Rūta Vanagaitė (born January 25, 1955) is a Lithuanian theatre critic, writer, public relations specialist, journalist and a public figure of Vilnius. She is a controversial figure, mostly known for her efforts to raise public awareness about participation of Lithuanians in the Holocaust.

Biography 
Vanagaitė was born on January 25, 1955, in Šiauliai. From 1961 to 1972 she studied in secondary school no. 22 in Vilnius.

In 1978 she graduated from the Russian Institute of Theatre Arts where she studied drama, and began publishing her theatre review articles before graduation. In 1978 she was appointed head of the theatre, cinema and TV section in  monthly magazine, and later worked at the Literatūra ir menas newspaper. From 1985 to 1989, she lived in Helsinki where she worked in the library of the University of Helsinki and wrote articles on social and cultural topics for Helsingin Sanomat newspaper.

In 1989, she returned to Lithuania and became the art director of the National Youth Theatre.

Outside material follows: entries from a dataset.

Lemma bind_with_code_ok role uuid now conn channel ext name code d r d' :
  bindings_ok d → bind_with_code role uuid now conn channel ext name code d = (r, d') → bindings_ok d'.
Proof.
  intros Hd H. unfold bind_with_code, transaction in H.
  destruct ((d0 ← st_get; _) d) as [[x|e] d1] eqn:E in H; injection H as _ <-; [|done].
  rewrite st_bind_eq in E. cbn [st_get] in E.
  destruct (find_first _ (gw_codes d)) as [c|]; [|done].
  destruct (_ || _); [done|]. destruct (_ && _); [done|]. destruct (negb _); [done|].
  destruct (match find_first _ (gw_bindings d) with Some b => bi_blocked b | None => false end); [done|].
  destruct (match find_first _ (gw_bindings d) with Some b => _ | None => false end); [done|].
  rewrite st_bind_eq in E. destruct (bind_identity _ _ _ _ _ _ _ d) as [[id|e] d2] eqn:Eb; [|done].
  rewrite st_bind_eq in E. destruct (negb _); [done|]. rewrite st_bind_eq in E. cbn [st_get] in E.
  destruct (get_binding id _); [|done]. injection E as _ <-.
  apply set_codes_ok. by eapply bind_identity_ok.
Qed.

Lemma pair_touch p f d : (∀ b, bi_id (f b) = bi_id b) → (∀ b, identity (f b) = identity b) →
  (∀ b, bi_user_id (f b) = bi_user_id b ∧ bi_enabled (f b) = bi_enabled b ∧ bi_blocked (f b) = bi_blocked b) →
  bindings_ok d → bindings_ok (set_bindings (update_where p f (gw_bindings d)) d).
Proof.
  intros Hi Hy Hf Hd. apply pair_update; try done.
  - intros b Hb _. destruct (Hf b) as (_ & -> & ->). by apply (po_blocked _ _ Hd).
  - intros b c _ _ _ _. by destruct (Hf b) as (-> & -> & _).
Qed.

Lemma ensure_owner_binding_ok repr uuid huuid now conn ext name d r d' :
  bindings_ok d → ensure_owner_binding repr uuid huuid now conn ext name d = (r, d') → bindings_ok d'.
Proof.
  intros Hd H. unfold ensure_owner_binding, transaction in H.
  destruct ((d0 ← st_get; _) d) as [[x|e] d1] eqn:E in H; injection H as _ <-; [|done].
  rewrite st_bind_eq in E. cbn [st_get] in E.
  destruct (find_first _ (gw_connections d)) as [c|]; [|by injection E as _ <-].
  destruct (co_owner_user_id c) as [owner|]; [|by injection E as _ <-].
  destruct (Str.is_empty owner); [by injection E as _ <-|]. rewrite st_bind_eq in E. unfold st_lift in E.
  destruct (trusted_external_user_id repr c) as [t|]; [|done].
  destruct (_ || _); [by injection E as _ <-|].
  destruct (find_first (same_identity conn ext) (gw_bindings d)) as [b|].
  - destruct (_ || _); [by injection E as _ <-|]. rewrite st_bind_eq in E. unfold update_bindings in E.
    rewrite st_bind_eq in E. injection E as _ <-. by apply pair_touch.
  - destruct (existsb _ _); [by injection E as _ <-|]. rewrite st_bind_eq in E.
    destruct (insert_binding _ d) as [[u|e] d2] eqn:Ei; [|done]. rewrite st_bind_eq in E. injection E as _ <-.
    unfold bindings_ok. cbn. change (bindings_ok d2). eapply insert_binding_ok; [|done|exact Ei]. done.
Qed.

Since 1991 she was organizing annually the international theatre festival LIFE. In 1999—2001 she was an advisor to prime minister Rolandas Paksas on culture and communication. In 2001 she founded a public relations agency Acta Publica. Since 2006, she is a director of Vilko valia agency.

In 2015, she met Efraim Zuroff who discussed with her the extermination of the Lithuanian Jews during the Holocaust. This was the beginning of her work on writing the book Mūsiškiai. Kelionė su priešu (Our People. A Journey with the Enemy), which was published a year later, and was translated into multiple languages (English, Polish, Russian, Hebrew). The book discusses the problem of participation of common Lithuanians in the execution of Jews and robbing of their property, a topic very much unpopular in the modern Lithuania. She claims to have been shunned by some of her relatives and friends after the publication of the book.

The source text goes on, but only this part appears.